Etat des lieux

Les droits humains à l’eau et à l’assainissement en France 

La Coalition Eau a fait de la reconnaissance des droits humains à l’eau, à l’assainissement et à l’hygiène, et de leur mise en œuvre effective en France, l’un de ses chantiers prioritaires. 

Une reconnaissance internationale des droits à l’eau et à l’assainissement 

Les droits humains à l’eau potable et à l’assainissement ont été reconnus par la Résolution du 28 juillet 2010 (résolution 64/292) de l’Assemblée Générale des Nations Unies dans laquelle il est reconnu que

Le droit à l’eau potable et à l’assainissement est un droit de l’homme, essentiel à la pleine jouissance de la vie et à l’exercice de tous les droits de l’homme

Malgré un engagement à « Ne laisser personne derrière », au cœur de l’Agenda 2030 des Nations Unies, les enjeux d’accès à l’eau reflètent des inégalités fortes, alors même que les droits humains à l’eau potable et à l’assainissement sont essentiels à la pleine jouissance de la vie et à l’exercice de tous les droits humains. Selon les Nations unies, les services en eau et assainissement doivent être « suffisants et constamment disponibles, salubres et de qualité acceptables, accessibles physiquement, financièrement et sans danger ». Chaque Etat porte la responsabilité première de garantir l’application de ces droits sur son territoire et de prioriser l’usage de l’eau potable pour la consommation humaine (boisson, cuisine, hygiène). Dans les pays développés comme la France, l’enjeu est de mettre en œuvre ces droits pour toutes et tous, y compris pour les personnes en situation de précarité ou d’exclusion. 

Pour cela, la France doit traduire les droits humains à l’eau et à l’assainissement dans sa législation nationale. Ils doivent être opposables, afin de pouvoir faire l’objet de recours juridiques. 

Un manque d’accès à l’eau pour les populations précaires 

Si 99% de la population a accès à un réseau d’alimentation en eau et que 99,7% des Français ont des toilettes à domicile (Insee), l’accès à l’eau potable et à l’assainissement en France demeure problématique pour les populations en situation précaire. 

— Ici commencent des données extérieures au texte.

(* ===== verification/LinkWorkers.v ===== *)
(** * internal/daemon/minimal_link_worker.go: the workers of linked threads

    A worker is an App Server of its own, started for one thread and closed when its
    turn is over.  The manager registers workers under a key, a thread and a session
    identity, gives each a generation, and remembers which generation of a thread was
    confirmed closed.  Its methods run concurrently: each holds the mutex only for its
    critical sections, which are the functions here, and the state machine below
    interleaves them.

    A pointer to a worker is its address in [mg_Heap], in the order of allocation, so
    that a worker renamed by BindThread is seen through every map.  A session is the
    number of its creation. *)
From stdpp Require Import base list numbers strings gmap sets relations.
From Stdlib Require Import Lia Ascii.
From S2P Require Import Prelude GoStrings ApprovalHandlers.

(** The fields the manager reads; Events, Context and cancel are the event loop's. *)
Record minimalLinkWorker : Type := mkWorker {
  wk_RegistryKey : string;
  wk_ThreadID : string;
  wk_Generation : Z;
  wk_SessionIdentity : string;
  wk_Session : nat }.

Definition set_wk_ThreadID (v : string) (w : minimalLinkWorker) : minimalLinkWorker :=
  mkWorker (wk_RegistryKey w) v (wk_Generation w) (wk_SessionIdentity w) (wk_Session w).

Record minimalLinkConfirmedRelease : Type := mkConfirmed {
  cr_Generation : Z;
  cr_SessionIdentity : string }.

Record Manager : Type := mkManager {
  mg_Heap : list minimalLinkWorker;
  mg_IdentityNonce : string;
  mg_NextGeneration : Z;
  mg_Closed : bool;
  mg_Acquiring : nat;                     (* acquireWG *)
  mg_AcquireCloseErrs : list string;
  mg_ByKey : gmap string nat;
  mg_ByThread : gmap string nat;
  mg_ByIdentity : gmap string nat;
  mg_Confirmed : gmap string minimalLinkConfirmedRelease;
  mg_BusyKeys : gset string;
  mg_BusyThreads : gset string }.

Definition newMinimalLinkWorkerManager (nonce : string) : Manager :=
  mkManager [] nonce 0 false 0 [] ∅ ∅ ∅ ∅ ∅ ∅.

Inductive worker_error : Type :=
| ErrKeyRequired
| ErrShuttingDown
| ErrKeyBusy (key : string)
| ErrKeyActive (key : string)
| ErrThreadBusy (threadID : string)
| ErrThreadActive (threadID : string)
| ErrNilSession
| ErrStart (cause : string)
| ErrNoSubscription
| ErrWorkerRequired
| ErrThreadRequired
| ErrGenerationInactive
| ErrBoundElsewhere.

(** How closing a session fails; [ce_Exited] is appserver.CommandExitConfirmed. *)
Record CloseError : Type := mkCloseError {
  xe_Message : string;
  xe_Exited : bool }.

(** *** Fields *)
Definition set_busy (keys threads : gset string) (acquiring : nat) (m : Manager) : Manager :=
  mkManager (mg_Heap m) (mg_IdentityNonce m) (mg_NextGeneration m) (mg_Closed m) acquiring
    (mg_AcquireCloseErrs m) (mg_ByKey m) (mg_ByThread m) (mg_ByIdentity m) (mg_Confirmed m) keys threads.
Definition set_active (byKey byThread byIdentity : gmap string nat) (m : Manager) : Manager :=
  mkManager (mg_Heap m) (mg_IdentityNonce m) (mg_NextGeneration m) (mg_Closed m) (mg_Acquiring m)
    (mg_AcquireCloseErrs m) byKey byThread byIdentity (mg_Confirmed m) (mg_BusyKeys m) (mg_BusyThreads m).
Definition set_confirmed (v : gmap string minimalLinkConfirmedRelease) (m : Manager) : Manager :=
  mkManager (mg_Heap m) (mg_IdentityNonce m) (mg_NextGeneration m) (mg_Closed m) (mg_Acquiring m)
    (mg_AcquireCloseErrs m) (mg_ByKey m) (mg_ByThread m) (mg_ByIdentity m) v (mg_BusyKeys m) (mg_BusyThreads m).
Definition set_heap (heap : list minimalLinkWorker) (next : Z) (m : Manager) : Manager :=
  mkManager heap (mg_IdentityNonce m) next (mg_Closed m) (mg_Acquiring m)
    (mg_AcquireCloseErrs m) (mg_ByKey m) (mg_ByThread m) (mg_ByIdentity m) (mg_Confirmed m) (mg_BusyKeys m)
    (mg_BusyThreads m).
Definition set_closed (closed : bool) (errs : list string) (m : Manager) : Manager :=
  mkManager (mg_Heap m) (mg_IdentityNonce m) (mg_NextGeneration m) closed (mg_Acquiring m)
    errs (mg_ByKey m) (mg_ByThread m) (mg_ByIdentity m) (mg_Confirmed m) (mg_BusyKeys m) (mg_BusyThreads m).

(** {[ linkedID ]}, and nothing for the blank id. *)
Definition thread_set (linkedID : string) : gset string :=
  if String.eqb linkedID "" then ∅ else {[ linkedID ]}.

(** *** Acquire *)
Definition beginAcquire (registryKey linkedID : string) (m : Manager) : Manager + worker_error :=
  if mg_Closed m then inr ErrShuttingDown
  else if bool_decide (registryKey ∈ mg_BusyKeys m) then inr (ErrKeyBusy registryKey)
  else if bool_decide (is_Some (mg_ByKey m !! registryKey)) then inr (ErrKeyActive registryKey)
  else if negb (String.eqb linkedID "") && bool_decide (linkedID ∈ mg_BusyThreads m) then inr (ErrThreadBusy linkedID)
  else if negb (String.eqb linkedID "") && bool_decide (is_Some (mg_ByThread m !! linkedID))
  then inr (ErrThreadActive linkedID)
  else inl (set_busy ({[ registryKey ]} ∪ mg_BusyKeys m) (thread_set linkedID ∪ mg_BusyThreads m)
              (S (mg_Acquiring m)) m).

(** finishAcquire and finishAcquireLocked *)
Definition finishAcquire (registryKey linkedID : string) (m : Manager) : Manager :=
  set_busy (mg_BusyKeys m ∖ {[ registryKey ]}) (mg_BusyThreads m ∖ thread_set linkedID)
    (pred (mg_Acquiring m)) m.

Definition recordAcquireCloseError (err : option CloseError) (m : Manager) : Manager :=
  match err with
  | Some err => if mg_Closed m then set_closed true (mg_AcquireCloseErrs m ++ [xe_Message err]) m else m
  | None => m
  end.

Definition sessionIdentity (nonce : string) (generation : Z) : string :=
  "minimal-link-worker:" +:+ nonce +:+ ":" +:+ format_int generation.

(** m.nextGeneration++ on a uint64 *)
Definition nextGeneration (m : Manager) : Z := ((mg_NextGeneration m + 1) mod 2 ^ 64)%Z.

(** The critical section that registers the worker of a started session. *)
Definition registerWorker (registryKey linkedID : string) (session : nat) (m : Manager)
  : (nat * Manager) + worker_error :=
  if mg_Closed m then inr ErrShuttingDown
  else if bool_decide (is_Some (mg_ByKey m !! registryKey)) then inr (ErrKeyActive registryKey)
  else if negb (String.eqb linkedID "") && bool_decide (is_Some (mg_ByThread m !! linkedID))
  then inr (ErrThreadActive linkedID)
  else
    let generation := nextGeneration m in
    let identity := sessionIdentity (mg_IdentityNonce m) generation in
    let worker := length (mg_Heap m) in
    let m1 := set_heap (mg_Heap m ++ [mkWorker registryKey linkedID generation identity session]) generation m in
    let m2 := if String.eqb linkedID "" then m1
              else set_confirmed (delete linkedID (mg_Confirmed m1)) m1 in
    let m3 := set_active (<[registryKey := worker]> (mg_ByKey m2))
                (if String.eqb linkedID "" then mg_ByThread m2 else <[linkedID := worker]> (mg_ByThread m2))
                (<[identity := worker]> (mg_ByIdentity m2)) m2 in
    inl (worker, finishAcquire registryKey linkedID m3).

(** A session the factory makes: what Start and Subscribe answer, and its Close. *)
Record SessionStart : Type := mkSessionStart {
  ss_Start : option string;
  ss_Events : bool;
  ss_Close : option CloseError }.

(** Acquire by a caller alone.  [made] sessions were made before; the factory answers with
    the next one.  The answer has the sessions that were closed again and how many
    were made by then. *)
Definition Acquire (registryKey0 linkedID0 : string) (factory : option SessionStart) (made : nat) (m : Manager)
  : (nat + worker_error) * list nat * nat * Manager :=
  let registryKey := trim_space registryKey0 in
  let linkedID := trim_space linkedID0 in
  if String.eqb registryKey "" then (inr ErrKeyRequired, [], made, m)
  else match beginAcquire registryKey linkedID m with
  | inr e => (inr e, [], made, m)
  | inl m1 =>
      match factory with
      | None => (inr ErrNilSession, [], made, finishAcquire registryKey linkedID m1)
      | Some session =>
          let closeProvisionalSession := fun e =>
            (inr e, [made], S made,
             finishAcquire registryKey linkedID (recordAcquireCloseError (ss_Close session) m1)) in
          match ss_Start session with
          | Some cause => closeProvisionalSession (ErrStart cause)
          | None =>
              if negb (ss_Events session) then closeProvisionalSession ErrNoSubscription
              else match registerWorker registryKey linkedID made m1 with
                   | inr e => closeProvisionalSession e
                   | inl (worker, m2) => (inl worker, [], S made, m2)
                   end
          end
      end
  end.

En effet, on compte aujourd’hui en France métropolitaine 330 000 personnes sans domicile et 100 000 vivants en habitats de fortune, qui dépendent de points d’approvisionnement en eau extérieurs à leurs lieux de vie (fontaines publiques, bornes incendies, puisage dans les eaux de surface, etc.). 

Selon la Fondation Abbé Pierre, dans son rapport annuel sur le Mal Logement : 

  • 330 000 personnes sont sans domicile 
  • 100 000 personnes vivent dans des habitats de fortune, dont environ 20 000 personnes vivent dans des bidonvilles (chiffres de la DIHAL). 
  • 208 000 « gens du voyage » subissent de mauvaises conditions d’habitat ou sans accès à une place dans les aires d’accueil aménagées[2] 
  • 2 090 000 personnes vivent dans des conditions de logement très difficiles avec privation de confort[3] 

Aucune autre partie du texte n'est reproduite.